Data —

Lemma body_one_response : forall line evs,
  body json_loads detect line = inr evs -> exists r, evs = [Print r; Flush].
Proof.
  intros line evs H. unfold body in H.
  destruct (json_loads line) as [e|[| | | | | |kvs]]; try discriminate.
  injection H as <-. eexists. reflexivity.
Qed.

End WorkerLoopProps.

(** Claim C9: for any [json.loads] and any detector, the worker's loop
    answers line by line ([serve] of a concatenation is the concatenation
    of the answers); a blank line gets no response; a non-blank line that
    fails to parse gets exactly one [{"error": "Invalid JSON: ..."}] line
    followed by a flush; a parsed request whose [text] is missing or empty
    gets [{"error": "No text provided"}] and a flush; and every non-blank
    line gets exactly one printed response followed by a flush. *)
Theorem C9_worker_request_loop :
  forall (json_loads : string -> WorkerLoop.PyExc + WorkerLoop.JSON)
         (detect : WorkerLoop.JSON -> WorkerLoop.JSON -> WorkerLoop.JSON),
  let serve := WorkerLoop.serve json_loads detect in
  (forall l1 l2, serve (l1 ++ l2) = serve l1 ++ serve l2) /\
  (forall raw, PyStr.strip raw = ""%string -> serve [raw] = []) /\
  (forall raw m,
     PyStr.strip raw <> ""%string ->
     json_loads (PyStr.strip raw) = inl (WorkerLoop.JSONDecodeError m) ->
     serve [raw] =
       [WorkerLoop.Print (WorkerLoop.error_obj ("Invalid JSON: " ++ m)%string);
        WorkerLoop.Flush]) /\
  (forall raw kvs,
     PyStr.strip raw <> ""%string ->
     json_loads (PyStr.strip raw) = inr (WorkerLoop.JObj kvs) ->
     WorkerLoop.obj_get "text" kvs (WorkerLoop.JStr "") = WorkerLoop.JStr "" ->
     serve [raw] =
       [WorkerLoop.Print (WorkerLoop.error_obj "No text provided");
        WorkerLoop.Flush]) /\
  (forall raw,
     PyStr.strip raw <> ""%string ->
     exists r, serve [raw] = [WorkerLoop.Print r; WorkerLoop.Flush]).
Proof.
  intros json_loads detect serve. subst serve.
  split; [|split; [|split; [|split]]].
  - apply serve_app.
  - intros raw H. simpl. rewrite H. reflexivity.
  - intros raw m Hne Hj. rewrite (serve_one json_loads detect raw Hne).
    unfold WorkerLoop.body. rewrite Hj. reflexivity.
  - intros raw kvs Hne Hj Ht. rewrite (serve_one json_loads detect raw Hne).
    unfold WorkerLoop.body. rewrite Hj, Ht. reflexivity.
  - intros raw Hne. rewrite (serve_one json_loads detect raw Hne).
    destruct (WorkerLoop.body json_loads detect (PyStr.strip raw)) as [[m|m]|evs] eqn:Hb.
    + eexists. reflexivity.
    + eexists. reflexivity.
    + apply body_one_response in Hb. exact Hb.
Qed.

(** A sample [json.loads]: [x] is malformed, [{}] is an empty object and
    any other line is an object whose [text] is the line. *)
Definition sample_loads (line : string) : WorkerLoop.PyExc + WorkerLoop.JSON :=
  if String.eqb line "x" then inl (WorkerLoop.JSONDecodeError "Expecting value")
  else if String.eqb line "{}" then inr (WorkerLoop.JObj [])
  else inr (WorkerLoop.JObj [("text", WorkerLoop.JStr line)]).

Definition sample_detect (text languages : WorkerLoop.JSON) : WorkerLoop.JSON :=
  WorkerLoop.JObj [("detected", text)].

Lemma C9_worker_request_loop_witness :
  WorkerLoop.serve sample_loads sample_detect [" x "; "x"; "   "; "{}"; "hi"] =
    WorkerLoop.serve sample_loads sample_detect [" x "] ++
    WorkerLoop.serve sample_loads sample_detect ["x"; "   "; "{}"; "hi"] /\
  (PyStr.strip "   " = ""%string /\
   WorkerLoop.serve sample_loads sample_detect ["   "] = []) /\
  (PyStr.strip " x " <> ""%string /\
   sample_loads (PyStr.strip " x ") = inl (WorkerLoop.JSONDecodeError "Expecting value") /\
   WorkerLoop.serve sample_loads sample_detect [" x "] =
     [WorkerLoop.Print (WorkerLoop.error_obj "Invalid JSON: Expecting value");
      WorkerLoop.Flush]) /\
  (PyStr.strip "{}" <> ""%string /\
   sample_loads (PyStr.strip "{}") = inr (WorkerLoop.JObj []) /\
   WorkerLoop.obj_get "text" [] (WorkerLoop.JStr "") = WorkerLoop.JStr "" /\
   WorkerLoop.serve sample_loads sample_detect ["{}"] =
     [WorkerLoop.Print (WorkerLoop.error_obj "No text provided");
      WorkerLoop.Flush]) /\
  (PyStr.strip "hi" <> ""%string /\
   exists r, WorkerLoop.serve sample_loads sample_detect ["hi"] =
     [WorkerLoop.Print r; WorkerLoop.Flush]).
Proof.
  destruct (C9_worker_request_loop sample_loads sample_detect)
    as [Happ [Hblank [Hbad [Hnotext Hone]]]].
  assert (Hx : PyStr.strip " x " <> ""%string) by (vm_compute; discriminate).
  assert (Hb : PyStr.strip "   " = ""%string) by (vm_compute; reflexivity).
  assert (He : PyStr.strip "{}" <> ""%string) by (vm_compute; discriminate).
  assert (Hh : PyStr.strip "hi" <> ""%string) by (vm_compute; discriminate).
  split; [apply (Happ [" x "] ["x"; "   "; "{}"; "hi"])|].
  split; [split; [exact Hb|apply Hblank; exact Hb]|].
  split; [split; [exact Hx|split; [vm_compute; reflexivity|]]|].
  { apply Hbad; [exact Hx|vm_compute; reflexivity]. }
  split; [split; [exact He|split; [vm_compute; reflexivity|split; [vm_compute; reflexivity|]]]|].
  { apply Hnotext with (kvs := []); [exact He|vm_compute; reflexivity|vm_compute; reflexivity]. }
  split; [exact Hh|apply Hone; exact Hh].
Defined.

(* ------------------------------------------------------------------ *)
(** ** The request counters *)

(** The service states reachable from the constructor by any sequence of
    [analyze_text] calls (on any detectors and inputs) and [clear_cache]
    calls. *)
Inductive reachable : Service -> Prop :=
| reach_init : reachable init_service
| reach_analyze : forall D elapsed text ul uc fm mode s,
    reachable s -> reachable (snd (analyze_text D elapsed text ul uc fm mode s))
| reach_clear : forall s, reachable s -> reachable (snd (clear_cache s)).

Lemma clear_cache_counters : forall s,
  cache_hits (snd (clear_cache s)) = cache_hits s /\
  total_requests (snd (clear_cache s)) = total_requests s.
Proof. intros [c h t]. split; reflexivity. Qed.

Lemma analyze_text_counters : forall D elapsed text ul uc fm mode s,
  let s' := snd (analyze_text D elapsed text ul uc fm mode s) in
  total_requests s' = S (total_requests s) /\
  (cache_hits s' = cache_hits s \/ cache_hits s' = S (cache_hits s)).
Proof.
  intros D elapsed text ul uc fm mode s s'. subst s'.
  rewrite analyze_text_eq.
  destruct (if uc then _ else None); [simpl; auto|].
  destruct (integrated_detector D) as [[sp|e]|]; simpl; auto.
  destruct uc; simpl; auto.
Qed.
(** C9.  [withdraw_collateral] aborts with [E_COLLATERAL_NOT_FOUND]
    when the pool has no entry for the service id, whoever calls; it
    aborts with [E_NOT_PROVIDER] when the sender is not the provider
    passed in (the entry being present), and never returns for such a
    sender; called by the provider it aborts with
    [E_INSUFFICIENT_BALANCE] when the amount exceeds the entry's balance;
    at each abort pool and context are as they were.  When it returns,
    the coin is worth exactly the requested amount, the entry's balance
    has gone down by exactly that amount and every other entry is
    untouched.

    The function is [public(package)].  Its one caller,
    [withdraw_collateral_entry], compares the sender with the service's
    provider first and passes that provider on, so a transaction reaches
    the pool only with the sender equal to the provider passed in: a
    sender who is not the provider fails with the marketplace's
    [E_NOT_PROVIDER] whatever the pool holds, the pool's own
    [E_NOT_PROVIDER] is never raised, and for the provider the failure
    cases are [E_COLLATERAL_NOT_FOUND] without an entry and
    [E_INSUFFICIENT_BALANCE] above the entry's balance, with the coin of
    the requested amount transferred to the recipient otherwise. *)
Theorem withdraw_collateral_cases amount pool :
  (forall service_id provider ctx,
     let run := withdraw_collateral service_id provider amount (pool, ctx) in
     (CollateralPool.fields pool !! service_id = None ->
      run = (Aborted (MoveAbort mod_marketplace_treasury
                        E_COLLATERAL_NOT_FOUND), (pool, ctx)))
     /\ (is_Some (CollateralPool.fields pool !! service_id) ->
         tx_context.sender ctx <> provider ->
         run = (Aborted (MoveAbort mod_marketplace_treasury E_NOT_PROVIDER),
                (pool, ctx)))
     /\ (is_Some (CollateralPool.fields pool !! service_id) ->
         tx_context.sender ctx = provider ->
         get_service_collateral pool service_id < amount ->
         run = (Aborted (MoveAbort mod_marketplace_treasury
                           E_INSUFFICIENT_BALANCE), (pool, ctx)))
     /\ (is_Some (CollateralPool.fields pool !! service_id) ->
         tx_context.sender ctx = provider ->
         amount <= get_service_collateral pool service_id ->
         exists coin st', run = (Ok coin, st'))
     /\ (forall coin st',
           run = (Ok coin, st') ->
           tx_context.sender ctx = provider
           /\ coin.value coin = amount
           /\ get_service_collateral (fst st') service_id + amount
              = get_service_collateral pool service_id
           /\ (forall other, other <> service_id ->
                 CollateralPool.fields (fst st') !! other
                 = CollateralPool.fields pool !! other)))
  /\ (forall service recipient h,
        let service_id : ID :=
          oracle_marketplace.OracleService.id service in
        let provider := oracle_marketplace.OracleService.provider service in
        let sender := tx_context.sender (oracle_marketplace.Host.ctx h) in
        let entry :=
          oracle_marketplace.withdraw_collateral_entry service amount
            recipient (pool, h) in
        (sender <> provider ->
         entry = (Aborted (MoveAbort mod_oracle_marketplace
                             oracle_marketplace.E_NOT_PROVIDER), (pool, h)))
        /\ (sender = provider ->
            CollateralPool.fields pool !! service_id = None ->
            entry = (Aborted (MoveAbort mod_marketplace_treasury
                                E_COLLATERAL_NOT_FOUND), (pool, h)))
        /\ (sender = provider ->
            is_Some (CollateralPool.fields pool !! service_id) ->
            get_service_collateral pool service_id < amount ->
            entry = (Aborted (MoveAbort mod_marketplace_treasury
                                E_INSUFFICIENT_BALANCE), (pool, h)))
        /\ (sender = provider ->
            is_Some (CollateralPool.fields pool !! service_id) ->
            amount <= get_service_collateral pool service_id ->
            exists coin pool' h',
              entry = (Ok tt, (pool', h'))
              /\ oracle_marketplace.Host.effects h'
                 = oracle_marketplace.Host.effects h
                   ++ [oracle_marketplace.Transfer
                         (oracle_marketplace.CoinObject coin) recipient]
              /\ coin.value coin = amount
              /\ get_service_collateral pool' service_id + amount
                 = get_service_collateral pool service_id)
        /\ (forall st',
              entry <> (Aborted (MoveAbort mod_marketplace_treasury
                                   E_NOT_PROVIDER), st'))).
Proof.
  split.
  - intros service_id provider ctx run. subst run.
    rewrite withdraw_collateral_eq, get_service_collateral_eq.
    destruct (CollateralPool.fields pool !! service_id) as [b|] eqn:Hb.
    + split; [discriminate|].
      split; [|split; [|split]].
      * intros _ Hne. rewrite (bool_decide_eq_false_2 _ Hne). reflexivity.
      * intros _ He Hlt. rewrite (bool_decide_eq_true_2 _ He).
        apply N.leb_gt in Hlt. rewrite Hlt. reflexivity.
      * intros _ He Hle. rewrite (bool_decide_eq_true_2 _ He).
        apply N.leb_le in Hle. rewrite Hle. eauto.
      * intros coin st'.
        destruct (bool_decide _) eqn:Hs; [|discriminate].
        apply bool_decide_eq_true_1 in Hs.
        destruct (amount <=? balance.value b) eqn:Hle; [|discriminate].
        intros [= <- <-]. apply N.leb_le in Hle.
        rewrite get_service_collateral_eq.
        cbn [fst with_fields CollateralPool.fields coin.value coin.balance
             balance.value].
        rewrite lookup_insert_eq. cbn [balance.value].
        split; [exact Hs|]. split; [reflexivity|]. split; [lia|].
        intros other Hother. apply lookup_insert_ne. congruence.
    + split; [reflexivity|].
      split; [intros [x Hx]; discriminate|].
      split; [intros [x Hx]; discriminate|].
      split; [intros [x Hx]; discriminate|].
      discriminate.
  - intros service recipient h service_id provider sender entry.
    subst service_id provider sender entry.
    rewrite withdraw_collateral_entry_eq, withdraw_collateral_eq,
      get_service_collateral_eq.
    destruct h as [ctx effects].
    cbn [oracle_marketplace.Host.ctx oracle_marketplace.Host.effects].
    destruct (bool_decide _) eqn:Hs.
    + apply bool_decide_eq_true_1 in Hs.
      split; [intros Hne; contradiction|].
      match goal with
      | |- context [match ?x with Some _ => _ | None => _ end] =>
          destruct x as [b|] eqn:Hb
      end.
      * split; [intros _ Hnone; discriminate Hnone|].
        destruct (amount <=? balance.value b) eqn:Hle.
        -- apply N.leb_le in Hle.
           split; [intros _ _ Hlt; lia|].
           split; [|discriminate].
           intros _ _ _. eexists _, _, _.
           split; [reflexivity|].
           cbn [oracle_marketplace.Host.effects coin.value coin.balance
                balance.value].
           split; [reflexivity|]. split; [reflexivity|].
           rewrite get_service_collateral_eq.
           cbn [with_fields CollateralPool.fields].
           rewrite lookup_insert_eq. cbn [balance.value]. lia.
        -- apply N.leb_gt in Hle.
           split; [reflexivity|].
           split; [intros _ _ Hge; lia|]. discriminate.
      * split; [reflexivity|].
        split; [intros _ [x Hx]; discriminate Hx|].
        split; [intros _ [x Hx]; discriminate Hx|]. discriminate.
    + apply bool_decide_eq_false_1 in Hs.
      split; [reflexivity|].
      split; [intros He; contradiction|].
      split; [intros He; contradiction|].
      split; [intros He; contradiction|]. discriminate.
Qed.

Task instructions —
Retype, exactly and in full, the listing from its first line to the one holding "line gets exactly", both included.

Reply to the exercise —
Lemma body_one_response : forall line evs,
  body json_loads detect line = inr evs -> exists r, evs = [Print r; Flush].
Proof.
  intros line evs H. unfold body in H.
  destruct (json_loads line) as [e|[| | | | | |kvs]]; try discriminate.
  injection H as <-. eexists. reflexivity.
Qed.

End WorkerLoopProps.

(** Claim C9: for any [json.loads] and any detector, the worker's loop
    answers line by line ([serve] of a concatenation is the concatenation
    of the answers); a blank line gets no response; a non-blank line that
    fails to parse gets exactly one [{"error": "Invalid JSON: ..."}] line
    followed by a flush; a parsed request whose [text] is missing or empty
    gets [{"error": "No text provided"}] and a flush; and every non-blank
    line gets exactly one printed response followed by a flush. *)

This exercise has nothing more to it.